“È solo un sogno”: Julian Alaphilippe travolto dall’emozione diventa campione del mondo

“È solo un sogno”: Julian Alaphilippe travolto dall’emozione diventa campione del mondo


Mentre Mads Pedersen è diventato un amato custode delle bande arcobaleno dopo la sua vittoria shock allo Yorkshire 2019, Julian Alaphilippe è un pilota che sembra che la maglia arcobaleno sia stata fatta apposta per lui.

Ti sarà difficile trovare qualcuno che gli invidi anche la vittoria, il francese incapace di indossare il suo cuore da nessuna parte tranne la manica, attaccando con la sua astuzia tipica per lasciare i rivali a soffiare i suoi gas di scarico fino al traguardo sul circuito di Imola.

“Per il momento è davvero difficile dire qualcosa, voglio solo dire grazie a tutti i miei compagni di squadra che hanno creduto davvero in me oggi”, ha detto Alaphilippe dopo il traguardo, il team francese che lo ha guidato attraverso un estenuante circuito di 250 km in Italia.

Mentre il pilota Deceuninck – Quick-Step si avvicinava al traguardo, si è reso conto del suo traguardo, l’emozione si è riversata fuori.
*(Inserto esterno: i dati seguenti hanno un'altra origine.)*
(* ===== verification/BandwidthRace.v ===== *)
(** * Concurrent callers of a token bucket (src/bandwidth.rs, [BandwidthLimiter])

    A limiter is shared by every task that relays.  [try_consume] takes no lock
    across its steps: it reads the clock, then [last_update], then the tokens,
    exchanges the tokens and, after that, writes the clock reading back to
    [last_update].  Here a call is a thread that makes one of these steps at a
    time, threads interleave in any order and time passes between steps.  The
    atomic operations act in one order, which the source's orderings give for
    the exchanges; a weaker load could only refuse more.

    Callers that overlap earn tokens for the same time more than once.  How
    often is exactly bounded: with [n] callers no instant is paid for more than
    [n * (n + 1) / 2] times. *)

From S2P Require Import Prelude RustStd Ports Bandwidth.
Local Open Scope Z_scope.

(** ** One thread *)

(** Where a call stands: before the read of [last_update], the load of the
    tokens, the exchange, the write of [last_update].  [now], [e] and [current]
    are the call's clock reading, elapsed time and view of the tokens. *)
Inductive stage :=
| Resting
| ReadUpdate (size now : Z)
| LoadTokens (size now e : Z)
| Exchange (size now e current : Z)
| WriteUpdate (now new_tokens : Z).

(** What a run shows: a charge, when an exchange succeeds, and a call's return. *)
Inductive bucket_event := Charged (size now e : Z) | Answered (r : option Z).

Definition put_tokens (t : Z) (l : BandwidthLimiter) : BandwidthLimiter :=
  mkLimiter (max_tokens l) t (rate_bytes_per_sec l) (last_update l).
Definition set_last_update (t : Z) (l : BandwidthLimiter) : BandwidthLimiter :=
  mkLimiter (max_tokens l) (tokens l) (rate_bytes_per_sec l) t.

Section steps.
Context (l : BandwidthLimiter).

(** [available]: what the loop compares with the size. *)
Definition available (e current : Z) : Z :=
  Z.min (saturating_add U64_MAX current (tokens_to_add (rate_bytes_per_sec l) e)) (max_tokens l).

(** The head of the loop, up to its exchange. *)
Definition loop_head (size now e current : Z) : stage * option bucket_event :=
  if available e current <? size then (Resting, Some (Answered None))
  else (Exchange size now e current, None).

(** One atomic operation and the code up to the next one. *)
Definition caller_step (spurious : bool) (c : stage) : option (stage * option bucket_event * BandwidthLimiter) :=
  match c with
  | Resting => None
  | ReadUpdate size now => Some (LoadTokens size now (elapsed now (last_update l)), None, l)
  | LoadTokens size now e => Some (loop_head size now e (tokens l), l)
  | Exchange size now e current =>
    if negb spurious && (tokens l =? current) then
      let new_tokens := available e current - size in
      Some (WriteUpdate now new_tokens, Some (Charged size now e), put_tokens new_tokens l)
    else Some (loop_head size now e (tokens l), l)
  | WriteUpdate now new_tokens => Some (Resting, Some (Answered (Some new_tokens)), set_last_update now l)
  end.
End steps.

(** One thread alone, with the spurious failures of its exchanges. *)
Definition is_exchange (c : stage) : bool := match c with Exchange _ _ _ _ => true | _ => false end.

Fixpoint call_alone (fuel : nat) (weak : list bool) (l : BandwidthLimiter) (st : stage * option bucket_event)
    : option (option Z * BandwidthLimiter) :=
  match st with
  | (_, Some (Answered r)) => Some (r, l)
  | (c, _) =>
    match fuel with
    | O => None
    | S fuel =>
      let '(spurious, weak) := if is_exchange c then weak_fails weak else (false, weak) in
      match caller_step l spurious c with
      | Some (st, l) => call_alone fuel weak l st
      | None => None
      end
    end
  end.

(** ** Many threads *)

Record BucketRace := mkBucketRace { clock : Z; bucket : BandwidthLimiter; callers : list stage }.

(** Time passes, an idle caller starts a call and reads the clock, or a caller
    takes its next step. *)
Inductive bucket_step : BucketRace → option bucket_event → BucketRace → Prop :=
| bucket_tick s d :
    0 ≤ d → bucket_step s None (mkBucketRace (clock s + d) (bucket s) (callers s))
| bucket_call s i size :
    callers s !! i = Some Resting → 0 ≤ size →
    bucket_step s None (mkBucketRace (clock s) (bucket s) (<[i := ReadUpdate size (clock s)]> (callers s)))
| bucket_run s i c spurious c' a l' :
    callers s !! i = Some c → caller_step (bucket s) spurious c = Some (c', a, l') →
    bucket_step s a (mkBucketRace (clock s) l' (<[i := c']> (callers s))).

(** The events of a run, in order. *)
Inductive bucket_reach (s0 : BucketRace) : list bucket_event → BucketRace → Prop :=
| bucket_reach_start : bucket_reach s0 [] s0
| bucket_reach_step es s a s' :
    bucket_reach s0 es s → bucket_step s a s' → bucket_reach s0 (es ++ option_list a) s'.

(** The same runs as a function, for the examples. *)
Inductive bucket_move := Wait (d : Z) | Begin (i : nat) (size : Z) | Go (i : nat) (spurious : bool).

Definition bucket_exec (s : BucketRace) (m : bucket_move) : option (option bucket_event * BucketRace) :=
  match m with
  | Wait d => if 0 <=? d then Some (None, mkBucketRace (clock s + d) (bucket s) (callers s)) else None
  | Begin i size =>
    match callers s !! i with
    | Some Resting => if 0 <=? size
                   then Some (None, mkBucketRace (clock s) (bucket s) (<[i := ReadUpdate size (clock s)]> (callers s)))
                   else None
    | _ => None
    end
  | Go i spurious =>
    c ← callers s !! i; '(c', a, l') ← caller_step (bucket s) spurious c;
    Some (a, mkBucketRace (clock s) l' (<[i := c']> (callers s)))
  end.

Fixpoint bucket_runs (s : BucketRace) (es : list bucket_event) (ms : list bucket_move) : option (list bucket_event * BucketRace) :=
  match ms with
  | [] => Some (es, s)
  | m :: ms => '(a, s') ← bucket_exec s m; bucket_runs s' (es ++ option_list a) ms
  end.

(** [n] callers that have not called yet. *)
Definition bucket_start (now : Z) (l : BandwidthLimiter) (n : nat) : BucketRace :=
  mkBucketRace now l (replicate n Resting).

(** ** Sums over lists *)

Fixpoint total {A} (f : A → Z) (l : list A) : Z :=
  match l with [] => 0 | x :: l => f x + total f l end.

(** The bytes charged and the time they were charged against. *)
Definition charged_bytes (e : bucket_event) : Z := match e with Charged size _ _ => size | _ => 0 end.
Definition charged_time (e : bucket_event) : Z := match e with Charged _ _ e => e | _ => 0 end.

Section total.
Context {A : Type}.
Implicit Types (f g : A → Z) (l : list A).

Lemma total_app f l1 l2 : total f (l1 ++ l2) = total f l1 + total f l2.
Proof. induction l1 as [|x l1 IH]; cbn; [done|]. rewrite IH. lia. Qed.

Lemma total_insert f l i x y :
  l !! i = Some x → total f (<[i := y]> l) = total f l - f x + f y.
Proof.
  revert i. induction l as [|z l IH]; intros [|i]; cbn; try done.
  - intros [= ->]. lia.
  - intros Hi. change (f z + total f (<[i:=y]> l) = f z + total f l - f x + f y). rewrite (IH i Hi). lia.
Qed.

Lemma total_le f g l : (∀ x, f x ≤ g x) → total f l ≤ total g l.
Proof. intros H. induction l as [|x l IH]; cbn; [done|]. specialize (H x). lia. Qed.

Lemma total_plus f g l : total (λ x, f x + g x) l = total f l + total g l.
Proof. induction l as [|x l IH]; cbn; [done|]. lia. Qed.

Lemma total_const (k : Z) l : total (λ _, k) l = k * Z.of_nat (length l).
Proof. induction l as [|x l IH]; cbn; [lia|]. rewrite IH. lia. Qed.

Lemma total_ext f g l : Forall (λ x, f x = g x) l → total f l = total g l.
Proof. induction 1 as [|x l Hx _ IH]; cbn; [done|]. by rewrite Hx, IH. Qed.

Lemma total_scale (k : Z) f l : total (λ x, k * f x) l = k * total f l.
Proof. induction l as [|x l IH]; cbn; lia. Qed.
End total.

Lemma total_swap {A B} (f : A → B → Z) (l1 : list A) (l2 : list B) :
  total (λ x, total (f x) l2) l1 = total (λ y, total (λ x, f x y) l1) l2.
Proof.
  induction l1 as [|x l1 IH]; cbn; [by rewrite total_const|]. rewrite IH.
  symmetry. apply (total_plus (f x)).
Qed.

(** ** Instants

    [covers τ e]: the charge [e] earned tokens for the nanosecond that ends at
    [τ].  An instant is worth so much: one for every charge that has covered it
    and for every caller that is about to. *)

Definition covers (τ : Z) (e : bucket_event) : Z :=
  match e with Charged _ now el => if (now - el <? τ) && (τ <=? now) then 1 else 0 | _ => 0 end.

(** A call that read the clock before [τ]: its write will set [last_update]
    back, and callers that start then earn the instant again. *)
Definition stale (τ : Z) (c : stage) : Z :=
  match c with
  | Resting => 0
  | ReadUpdate _ now | LoadTokens _ now _ | Exchange _ now _ _ | WriteUpdate now _ =>
    if now <? τ then 1 else 0
  end.

(** How often a caller can still cover [τ] before [last_update] is set back: once
    it has decided to, or, while [last_update] lies before [τ] ([open]), if it is
    not stale and not about to close. *)
Definition chances (τ : Z) (open : bool) (c : stage) : Z :=
  let may := if open then 1 else 0 in
  match c with
  | Resting => may
  | ReadUpdate _ now => if now <? τ then 0 else may
  | LoadTokens _ now el | Exchange _ now el _ =>
    if now <? τ then 0 else if now - el <? τ then 1 else may
  | WriteUpdate _ _ => 0
  end.

(** [n - a + 1] chances come back with the write of the last of [a] stale calls:
    twice the sum of these over [a], [a - 1], ..., 1. *)
Definition comebacks (n a : Z) : Z := a * (2 * n + 1 - a).

Definition worth (τ : Z) (es : list bucket_event) (s : BucketRace) : Z :=
  2 * total (covers τ) es + 2 * total (chances τ (last_update (bucket s) <? τ)) (callers s)
  + comebacks (Z.of_nat (length (callers s))) (total (stale τ) (callers s)).

(** ** What holds at all times *)

(** The times and the tokens a caller holds, in a run since [t0]. *)
Definition timely (t0 clk now e : Z) : Prop := 0 ≤ e ∧ t0 ≤ now - e ∧ now ≤ clk.
Definition caller_ok (t0 clk : Z) (l : BandwidthLimiter) (c : stage) : Prop :=
  match c with
  | Resting => True
  | ReadUpdate size now => 0 ≤ size ∧ t0 ≤ now ≤ clk
  | LoadTokens size now e => 0 ≤ size ∧ timely t0 clk now e
  | Exchange size now e current => 0 ≤ size ∧ timely t0 clk now e ∧ size ≤ available l e current
  | WriteUpdate now _ => t0 ≤ now ≤ clk
  end.
Definition bucket_event_ok (t0 clk : Z) (e : bucket_event) : Prop :=
  match e with Charged size now el => timely t0 clk now el | Answered _ => True end.

(** The tokens in the bucket [l] after the charges [es] came from the bucket
    [l0] or were earned. *)
Definition earned (rate : Z) (e : bucket_event) : Z :=
  match e with Charged _ _ el => tokens_to_add rate el | _ => 0 end.

Record bucket_ok (l0 : BandwidthLimiter) (es : list bucket_event) (s : BucketRace) : Prop := {
  ok_bucket : limiter_ok (bucket s);
  ok_rate : rate_bytes_per_sec (bucket s) = rate_bytes_per_sec l0;
  ok_max : max_tokens (bucket s) = max_tokens l0;
  ok_update : last_update l0 ≤ last_update (bucket s) ≤ clock s;
  ok_callers : Forall (caller_ok (last_update l0) (clock s) (bucket s)) (callers s);
  ok_events : Forall (bucket_event_ok (last_update l0) (clock s)) es;
  ok_tokens : tokens (bucket s) + total charged_bytes es
              ≤ tokens l0 + total (earned (rate_bytes_per_sec l0)) es
}.

(** ** Lemmas: the invariant *)

Lemma caller_ok_later t0 clk clk' l l' c :
  clk ≤ clk' → rate_bytes_per_sec l' = rate_bytes_per_sec l → max_tokens l' = max_tokens l →
  caller_ok t0 clk l c → caller_ok t0 clk' l' c.
Proof. unfold caller_ok, timely, available. intros ? -> ->. destruct c; lia. Qed.

Lemma bucket_event_ok_later t0 clk clk' e : clk ≤ clk' → bucket_event_ok t0 clk e → bucket_event_ok t0 clk' e.
Proof. unfold bucket_event_ok, timely. destruct e; lia. Qed.

Lemma loop_head_ok t0 clk l size now e current c a :
  0 ≤ size → timely t0 clk now e → loop_head l size now e current = (c, a) →
  caller_ok t0 clk l c ∧ from_option (bucket_event_ok t0 clk) True a.
Proof.
  unfold loop_head. intros Hs Ht. destruct (Z.ltb_spec (available l e current) size); intros [= <- <-]; [done|].
  by cbn.
Qed.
I suoi denti di solito mostravano un ringhio quando attaccavano una gara ciclistica ora diventavano visibili mentre il suo labbro tremava e guardava in alto verso il cielo.

>>> Julian Alaphilippe il nuovo campione del mondo dopo la clamorosa vittoria su strada a Imola 2020

Suo padre Jacques è venuto a mancare tre mesi fa, il figlio aveva già dedicato la sua seconda tappa al Tour de France a suo padre alla fine di agosto mentre indossava la maglia gialla.

Al Grand Tour di Francia Alaphilippe era sembrato stanco, appesantito dall’aspettativa di una nazione ed essendo stato rinchiuso in casa durante il blocco, un compito non dissimile dal tenere in ordine una classe di bambini della scuola primaria durante il gioco bagnato in una giornata nuvolosa.

Qualunque sia la ragione, Alaphilippe non era lo stesso pilota di 12 mesi fa. Nonostante il primato di gara fosse uscito prematuramente dal francese dopo che un avanzamento irregolare lo aveva visto agganciare i secondi, non si era guardato bene, cercando di forzare poco il procedimento al suo Grand Tour di casa, con grande sorpresa di tutti.

Julian Alaphilippe vince la gara su strada maschile a Imola 2020 (Marco Bertorello / AFP via Getty Images)

I suoi exploit fino ad ora nella sua carriera significano che non sarà mai sottovalutato, qualunque sia la linea di partenza su cui si presenta, ma gran parte delle chiacchiere pre-gara hanno ruotato attorno a Wout van Aert. Ma quando è uscito con 17 km dalla salita finale, l’Alaphilippe di un tempo era tornato e non c’erano dubbi che avrebbe tagliato per primo il traguardo.

“Era un sogno della mia carriera, sai”, ha continuato Alaphilippe. “Già alcune volte ero così vicino e alla fine … non sono nemmeno mai salito sul podio.”

8 ° in Austria nel 2018 e 10 ° in Norvegia nel 2017, Alaphilippe raramente deve aspettare per prendere quello che vuole nelle corse in bicicletta, ma alla fine, la maglia del campione del mondo è sua.

“Sono venuto qui con molta ambizione e io … è solo un giorno da sogno per me.”

Sul podio, Alaphilippe singhiozzava mentre l’inno nazionale francese risuonava. LouLou-mania è solo all’inizio.